In Sa'idi's defense, he apparently believes that "many countries" use this treatment, so it could be a matter of ignorance on his part rather than malice. The part later in the interview, though, he's flat out lying about something that he should know about:
You may ask why we pursued a heavy-water research reactor, rather than a light-water reactor. This is a [legitimate] question, which deserves an answer. [It is] because this involves simpler technology. The heavy-water research reactors have slightly simpler technology. In what way are they simpler? Light-water research reactors require fuel that is 20% enriched...
In actuality, light water reactors only require uranium enrichment up to about 3.5%, so his claim that they need to go to 20% is complete crap, and evidence that they're trying to hide the reasons for their plans for enriching uranium more highly than needed if they're not planning on making nuclear weapons.

Which, of course, everyone who's not completely brain dead already knows.

Note: The American Thinker and the Infidel Blogger's Alliance, among others, cover the "depleted deuterium" story from different angles.

2 Comments:

Anonymous Anonymous said...

What's deuterium?

Sigh. We chemists get no slack.

It's an isotope of hydrogen. Protium is normal hydrogen. Deuterium(one positron and a neutron) and tritium(a positron and two neutrons) have differing numbers of neutrons in the core.
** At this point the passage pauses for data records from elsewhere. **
(** * Status bot: the polling and presentation pipeline of [bot.py]

    A shallow embedding of [check_tcp_port], [fetch_status_message],
    [get_time_of_day_via_rcon], [format_status], [fetch_server_status],
    [on_ready], [start_bot], [update_status] and [manual_status], and the
    properties of the status pipeline proved on it.

    Conventions.
    - A Python [str] is a [string].  Text that is only stored, compared by
      prefix, concatenated and shown (labels, banners, the rendered report)
      is held as its UTF-8 bytes; these operations commute with the encoding.
      The RCON reply, the one text that is inspected character by character
      ([strip], [split], [int]), is read one character per code point, for
      code points below 256.
    - A Python [int] is a [Z].
    - Every call that leaves the process (socket, status and query
      protocols, RCON session, chat platform) is answered by a [World], the
      oracle of one poll cycle, and recorded as an [event] in the output of
      the process state.  Exceptions are values: a computation returns
      [inl e] when it raises [e].  Only subclasses of [Exception] are
      modelled, the ones an [except Exception] clause catches.
    - [await] is sequencing: one coroutine is followed from start to end. *)

From Stdlib Require Import ZArith List Bool Ascii String Lia.
From Stdlib Require Import DecimalString DecimalPos DecimalZ.
Import ListNotations.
'Heavy water' largely isn't any different than 'normal water' in a chemical sense---it's all wet. Though there is a difference in how they stop neutrons and how they behave in a magnetic field(nmr spectroscopy(MRI, same thing)).

But chemically? Nope. Radioactive maybe, but water's water.

Denizen Ry

9/06/2006 6:56 PM

 
Anonymous Anonymous said...

@chemist Denizen Ry

You must mean 'proton' everywhere that you said 'positron'.

Positrons are 'anti-electrons (spin 1/2 fermions with a mass equal to an electron's mass). Protons are a particle found in an atom's nucleus.